吳凡嘴巴張了許久,牙齒狠狠的咬住嘴唇泌出一絲猩紅的血,雙眼微閉用出所有的力氣點了點頭,堅定而又痛苦。
從軍這十五載,父親離世,母親病逝,再見之時已是墳墓,十五個年頭太多的離別,老婆難產而亡,再見之時又是長滿荒草的墳墓,十五載了,難道還要讓我的女兒也變成一座墳嗎?我不是一個合格的兒子,也不是一個合格的丈夫,但是我必須要做一個合格的父親,每次見到女兒因病魔纏身而注射留下的針孔,心就跟鋼針狠狠的扎着一樣。
“唉,自古忠孝難兩全!”
吳凡遞上了自己的申請,親手一件件的摘下佩戴在身上的肩章,領花,還有那寫着‘戰熊’字樣的臂章,這一切就像是在割肉一樣一點點的割着,一點點的撕扯着,這比戰場上的子彈還痛。
十五載,特等功五次,一等功九次,二等功二十三次,三等功……記不清楚了,餘生我要為女兒而活,對不起首長,對不起我心愛的一切,就當我是一個貪生怕死的逃兵吧。
“我最好的兵,我最得意的兵,這字.....我....”剛毅的臉上,一貫嚴肅的面容淚水不堪重負而落,滴落在那張申請報告上,似乎鼓足了所有的力氣拿起桌上的筆,可卻怎麼也落不下。

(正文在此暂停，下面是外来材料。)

(** A numeric prefix is removed whole: digits, white space, a dot or a
    hyphen, white space. *)
Lemma strip_numeric_prefix_numbered digits ws1 q ws2 rest :
  digits <> [] ->
  Forall (fun c => is_decimal U c = true) digits ->
  Forall (fun c => is_space U c = true) ws1 ->
  q = 46 \/ q = 45 ->
  Forall (fun c => is_space U c = true) ws2 ->
  lstrip_by (is_space U) rest = rest ->
  strip_numeric_prefix U (digits ++ ws1 ++ q :: ws2 ++ rest) = rest.
Proof.
  intros Hne Hd Hw1 Hp Hw2 Hrest.
  assert (Hpd : is_decimal U q = false) by (destruct Hp as [-> | ->]; reflexivity).
  assert (Hps : is_space U q = false) by (destruct Hp as [-> | ->]; reflexivity).
  assert (H1 : lstrip_by (is_decimal U) (digits ++ ws1 ++ q :: ws2 ++ rest)
               = ws1 ++ q :: ws2 ++ rest).
  { apply lstrip_by_run; [exact Hd |].
    destruct Hw1 as [| c ws1 Hc _]; simpl; [rewrite Hpd; reflexivity |].
    rewrite (space_not_decimal c Hc). reflexivity. }
  assert (H2 : lstrip_by (is_space U) (ws1 ++ q :: ws2 ++ rest) = q :: ws2 ++ rest).
  { apply lstrip_by_run; [exact Hw1 | apply lstrip_by_stop, Hps]. }
  unfold strip_numeric_prefix, numeric_prefix_match.
  destruct Hd as [| d digits Hd Hds]; [contradiction |].
  change ((d :: digits) ++ ws1 ++ q :: ws2 ++ rest)
    with (d :: (digits ++ ws1 ++ q :: ws2 ++ rest)) in *.
  cbv beta match. rewrite Hd, H1, H2. cbv beta match.
  replace ((q =? 46) || (q =? 45)) with true by (destruct Hp as [-> | ->]; reflexivity).
  simpl. apply lstrip_by_run; assumption.
Qed.

(** X8: A file numbered as in ["001. Artist - Track.ext"] or
    ["01 - Artist - Track.ext"] parses as the file without the number. *)
Theorem extract_artist_and_track_numbered dir digits ws1 q ws2 rest :
  digits <> [] ->
  Forall (fun c => is_decimal U c = true) digits ->
  Forall (fun c => is_space U c = true) ws1 ->
  q = 46 \/ q = 45 ->
  Forall (fun c => is_space U c = true) ws2 ->
  lstrip_by (is_space U) rest = rest ->
  numeric_prefix_match U rest = None ->
  47 ∉ rest ->
  extract_artist_and_track U (dir ++ [digits ++ ws1 ++ q :: ws2 ++ rest])
  = extract_artist_and_track U (dir ++ [rest]).
Proof.
  intros Hne Hd Hw1 Hp Hw2 Hrest Hnone Hsep.
  assert (Hname : forall s, s <> [47] -> path_name (dir ++ [s]) = s).
  { intros s Hs. unfold path_name. rewrite rev_unit.
    pose proof (path_name_single s Hs) as H1. unfold path_name in H1. simpl in H1.
    exact H1. }
  unfold extract_artist_and_track. rewrite !Hname.
  - rewrite (strip_numeric_prefix_numbered _ _ _ _ _ Hne Hd Hw1 Hp Hw2 Hrest).
    unfold strip_numeric_prefix. rewrite Hnone. reflexivity.
  - intros ->. apply Hsep, elem_of_cons. auto.
  - destruct Hd as [| d digits Hd _]; [contradiction |].
    intros [= -> _]. discriminate.
Qed.

End ParserMore.

Lemma extract_artist_and_track_success_witness :
  exists part0 part1,
    split_name fragment (Path_of (lit "/in/a - - b.mp3"))
      = part0 ++ lit " - " ++ part1
    /\ (forall u v,
          split_name fragment (Path_of (lit "/in/a - - b.mp3")) = u ++ lit " - " ++ v ->
          (length part0 <= length u)%nat)
    /\ lit "a" = normalize_name fragment part0
    /\ lit "- b" = normalize_name fragment part1
    /\ lit "a" <> [] /\ lit "- b" <> [].
Proof.
  apply (extract_artist_and_track_success fragment). vm_compute. reflexivity.
Defined.

Lemma extract_artist_and_track_numbered_witness :
  extract_artist_and_track fragment (Path_of (lit "/in/001. Foo - Bar.flac"))
  = extract_artist_and_track fragment (Path_of (lit "/in/Foo - Bar.flac")).
Proof.
  apply (extract_artist_and_track_numbered fragment (Path_of (lit "/in"))
           (lit "001") [] 46 (lit " ") (lit "Foo - Bar.flac")).
  - discriminate.
  - repeat constructor.
  - constructor.
  - left. reflexivity.
  - repeat constructor.
  - reflexivity.
  - vm_compute. reflexivity.
  - apply (bool_decide_unpack _). vm_compute. reflexivity.
Defined.

(** ** The sanitizer and the destination path *)

Section Sanitizer.

Context (U : UnicodeData).

Implicit Types (s t x y : str) (c : N).

(** [sanitize_filename] before the white space is collapsed. *)
Lemma sanitize_filename_steps x :
  exists s, sanitize_filename U x
            = collapse_whitespace U (strip_by dot_or_space s)
    /\ Forall (fun c => unsafe_char c = false) s.
Proof.
  eexists. split; [reflexivity |].
  unfold remove_char, replace_char. apply List.Forall_forall. intros c Hc.
  apply filter_In in Hc as [Hc H0]. apply filter_In in Hc as [Hc H42].
  apply filter_In in Hc as [Hc H63].
  repeat (apply in_map_iff in Hc as (? & <- & Hc)).
  clear Hc. revert H0 H42 H63. unfold unsafe_char.
  destruct (N.eqb_spec x0 58) as [-> | H58]; [intros; reflexivity | cbv beta iota].
  destruct (N.eqb_spec x0 47) as [-> | H47]; [intros; reflexivity | cbv beta iota].
  destruct (N.eqb_spec x0 92) as [-> | H92]; [intros; reflexivity | cbv beta iota].
  destruct (N.eqb_spec x0 60) as [-> | H60]; [intros; reflexivity | cbv beta iota].
  destruct (N.eqb_spec x0 62) as [-> | H62]; [intros; reflexivity | cbv beta iota].
  destruct (N.eqb_spec x0 34) as [-> | H34]; [intros; reflexivity | cbv beta iota].
  destruct (N.eqb_spec x0 124) as [-> | H124]; [intros; reflexivity | cbv beta iota].
  intros H0 H42 H63. apply negb_true_iff in H0, H42, H63.
  apply N.eqb_neq in H58, H47, H92, H60, H62, H34, H124.
  rewrite H58, H47, H92, H60, H62, H34, H124, H0, H42, H63. reflexivity.
Qed.

Lemma sanitize_filename_chars (P : N -> Prop) x :
  P 32 -> (forall c, unsafe_char c = false -> P c) ->
  Forall P (sanitize_filename U x).
Proof.
  intros H32 HP. destruct (sanitize_filename_steps x) as (s & -> & Hs).
  unfold collapse_whitespace, strip_by.
  apply Forall_collapse_from; [exact H32 |].
  apply Forall_lstrip_by, Forall_rstrip_by.
  eapply Forall_impl; [exact Hs | exact HP].
Qed.

(** X9: [sanitize_filename] leaves none of the characters it replaces or
    removes: no colon, slash, backslash, angle bracket, double quote, bar,
    question mark, asterisk or NUL. *)
Theorem sanitize_filename_safe x :
  Forall (fun c => unsafe_char c = false) (sanitize_filename U x).
Proof. apply sanitize_filename_chars; [reflexivity | auto]. Qed.

Lemma collapse_whitespace_head d s c r :
  collapse_whitespace U (d :: s) = c :: r -> c = 32 \/ c = d.
Proof.
  unfold collapse_whitespace. simpl.
  destruct (is_space U d); intros [= <- _]; auto.
Qed.

Lemma collapse_from_last b s c :
  last (collapse_from U b s) = Some c -> c = 32 \/ last s = Some c.
Proof.
  revert b. induction s as [| d s IH]; intros b; simpl; [discriminate |].
  assert (Hl : forall t, last t = Some c -> c = 32 \/ last s = Some c ->
                 c = 32 \/ last (d :: s) = Some c).
  { intros t _ [-> | H]; [auto |]. right. destruct s; [discriminate | exact H]. }
  destruct (is_space U d) eqn:Hd.
  - destruct b.
    + intros H. apply (Hl _ H), (IH _ H).
    + destruct (collapse_from U true s) eqn:Hc.
      * intros [= <-]. auto.
      * intros H. change (last (32 :: n :: l)) with (last (n :: l)) in H.
        rewrite <- Hc in H. apply (Hl _ H), (IH _ H).
  - destruct (collapse_from U false s) eqn:Hc.
    + intros [= <-]. right. destruct s as [| e s]; [reflexivity |].
      simpl in Hc. destruct (is_space U e); discriminate.
    + intros H. change (last (d :: n :: l)) with (last (n :: l)) in H.
      rewrite <- Hc in H. apply (Hl _ H), (IH _ H).
Qed.

Lemma spaced_spaces b s :
  spaced (is_space U) b s = true ->
  Forall (fun c => is_space U c = true -> c = 32) s.
Proof.
  revert b. induction s as [| c r IH]; intros b; simpl; [constructor |].
  destruct (is_space U c) eqn:Hc.
  - intros [[H32 _]%andb_true_iff Hr]%andb_true_iff. apply N.eqb_eq in H32.
    constructor; [auto | eapply IH, Hr].
  - intros Hr. constructor; [congruence | eapply IH, Hr].
Qed.

Lemma sanitize_filename_head x : head (sanitize_filename U x) <> Some 46.
Proof.
  destruct (sanitize_filename_steps x) as (s & Hy & _).
  destruct (sanitize_filename U x) as [| c r]; [done |]. simpl. intros [= ->].
  destruct (strip_by dot_or_space s) as [| d t'] eqn:Et; [discriminate |].
  symmetry in Hy. apply collapse_whitespace_head in Hy as [? | <-]; [discriminate |].
  unfold strip_by in Et. apply lstrip_by_head in Et. discriminate.
Qed.

(** X10: A sanitized name neither begins nor ends with a dot, its only
    white space is the space, and it has no two spaces in a row. *)
Theorem sanitize_filename_shape x :
  let y := sanitize_filename U x in
  head y <> Some 46 /\ last y <> Some 46
  /\ Forall (fun c => is_space U c = true -> c = 32) y
  /\ forall u v, y <> u ++ 32 :: 32 :: v.
Proof.
  intros y. destruct (sanitize_filename_steps x) as (s & Hy & _). fold y in Hy.
  assert (Hy' : y = sanitize_filename U x) by reflexivity.
  clearbody y. set (t := strip_by dot_or_space s) in *.
  assert (Hspaced : spaced (is_space U) false y = true)
    by (rewrite Hy; apply spaced_collapse).
  assert (Hlast : forall c, last t = Some c -> dot_or_space c = false).
  { intros c [u Hu]%last_Some. eapply rstrip_by_last; [| exact Hu].
    unfold t, strip_by. apply rstrip_lstrip_fixed, rstrip_by_idem. }
  repeat split.
  - rewrite Hy'. apply sanitize_filename_head.
  - intros H. rewrite Hy in H. apply collapse_from_last in H as [? | H]; [discriminate |].
    apply Hlast in H. discriminate.
  - eapply spaced_spaces, Hspaced.
  - intros u v E. rewrite E in Hspaced.
    pose proof (spaced_no_run _ _ _ _ _ _ Hspaced eq_refl). discriminate.
Qed.

End Sanitizer.

Section Destination.

Context (U : UnicodeData).

Implicit Types (s t x y d : str) (c : N) (m : PlaylistMatch) (base : Path).

Lemma uint_digits_chars (u : Decimal.uint) :
  Forall (fun c => ascii_digit c = true) (uint_digits u).
Proof. induction u; simpl; constructor; auto. Qed.

Lemma format_02d_length (n : Z) : (2 <= length (format_02d n))%nat.
Proof.
  unfold format_02d. destruct (n <? 0)%Z; simpl;
    rewrite ?length_app, length_replicate; lia.
Qed.

Lemma format_02d_chars (n : Z) :
  Forall (fun c => ascii_digit c = true \/ c = 45) (format_02d n).
Proof.
  assert (Hd : Forall (fun c => ascii_digit c = true \/ c = 45)
                 (uint_digits (N.to_uint (Z.abs_N n)))).
  { eapply Forall_impl; [apply uint_digits_chars | auto]. }
  assert (Hz : forall k, Forall (fun c => ascii_digit c = true \/ c = 45) (replicate k 48)).
  { intros k. apply Forall_replicate. left. reflexivity. }
  unfold format_02d. destruct (n <? 0)%Z.
  - constructor; [auto |]. apply Forall_app. auto.
  - apply Forall_app. auto.
Qed.

Lemma rel_parts_segment d : 47 ∉ d -> head d <> Some 46 -> rel_parts d = segment d.
Proof.
  intros Hsep Hdot. unfold rel_parts, segment.
  rewrite (split_char_none 47 d Hsep). simpl.
  destruct d as [| c r]; [reflexivity |]. simpl.
  rewrite bool_decide_false; [reflexivity |]. intros [= -> _]. contradiction.
Qed.

Lemma path_div_segment base d :
  47 ∉ d -> head d <> Some 46 -> path_div base d = base ++ segment d.
Proof.
  intros Hsep Hdot. unfold path_div. rewrite (rel_parts_segment d Hsep Hdot).
  destruct d as [| c r]; [reflexivity |].
  destruct (N.eqb_spec c 47) as [-> | Hc];
    [exfalso; apply Hsep, elem_of_cons; auto |].
  destruct c as [| p]; [reflexivity |].
  do 6 (destruct p as [p | p |]; try reflexivity). congruence.
Qed.

Lemma sanitize_filename_no_sep x : 47 ∉ sanitize_filename U x.
Proof.
  intros Hin.
  pose proof (sanitize_filename_chars U (fun c => c <> 47) x) as H.
  rewrite List.Forall_forall in H.
  apply list_elem_of_In, H in Hin; [congruence | discriminate |].
  intros c Hc ->. discriminate.
Qed.

Lemma path_suffix_no_sep (p : Path) : 47 ∉ path_name p -> 47 ∉ path_suffix p.
Proof.
  intros H. unfold path_suffix. destruct (rfind 46 (path_name p)); [| apply not_elem_of_nil].
  destruct (_ && _); [| apply not_elem_of_nil].
  intros Hin. apply H.
  apply list_elem_of_lookup in Hin as [i Hi]. rewrite lookup_drop in Hi.
  apply (list_elem_of_lookup_2 _ _ _ Hi).
Qed.

Lemma destination_filename_chars m :
  47 ∉ path_name (local_file m) ->
  (47 ∉ destination_filename U m)
  /\ head (destination_filename U m) <> Some 46
  /\ (2 <= length (destination_filename U m))%nat.
Proof.
  intros Hname. unfold destination_filename.
  pose proof (format_02d_length (track_num (track m))) as Hlen.
  pose proof (format_02d_chars (track_num (track m))) as Hchars.
  split; [| split].
  - rewrite !not_elem_of_app.
    repeat split;
      first [ apply sanitize_filename_no_sep
            | apply path_suffix_no_sep; exact Hname
            | apply (bool_decide_unpack _); vm_compute; reflexivity
            | idtac ].
    intros Hin. rewrite List.Forall_forall in Hchars.
    apply list_elem_of_In, Hchars in Hin as [? | ?]; discriminate.
  - destruct (format_02d _) as [| c r]; [simpl in Hlen; lia |]. simpl.
    apply Forall_cons in Hchars as [[? | ?] _]; intros [= ->]; discriminate.
  - rewrite length_app. lia.
Qed.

“我知道你要給女兒治病,也知道你經濟困難,正好有個朋友需要幫忙,你直接過去找他就可……”
“這是地址,拿着給我滾蛋,我再也不想見到你。”
最後一個軍禮,吳凡的手在顫抖,決然扭身離開,不忍再回頭看一眼,因為怕改變主意。
沉重的腳步來到熟悉的場地,這裡留下了太多的回憶,太多的痕迹,手輕撫着,想要擦去那曾經屬於自己的一切,可是怎麼可能擦去,尤其是那幾道熟悉到不能再熟悉的身影。
緊緊的擁抱,每個人就像是要把對方勒入懷中,每個人都想忍住離別之痛,卻忍不住離別的淚水。
“敬禮!”
在兄弟們的軍禮注目下,吳凡扭身猛然提起東西大步而去,淚水濕潤了鐵血之路,啞熊的時代也在遠去的腳步當中落下帷幕。
“首長,為什麼不告訴啞熊一切?”
“因為他會知道的,尤其是他女兒奇怪的病症一定會引起他的懷疑,到時候他肯定會查到妻子的死因,他也會找出那些人,給他妻子和女兒一個交代。”
狠狠的丟掉手中的斷筆,那張申請被撕的粉碎。
十五載兵王之路,十載傳奇似乎還並沒有結束。
一路奔波,終於來到了繁華的都市雲海,這裡曾經擁有過最美好的回憶,當腳步再次來到時,這裡已經物是人非,時間很無情,洗刷了所有一切。
機場出站口。
吳凡肩膀上一名粉嫩,跟個瓷娃娃似的,四五歲的小女孩奶聲奶氣的喊道“啞熊!”
“到!”吳凡習慣的立馬一挺腰桿。
“我們是不是到地方了?”小女孩幽怨的出聲問道。
“報告首長同志,我們已經按時進入作戰區域,請指示。”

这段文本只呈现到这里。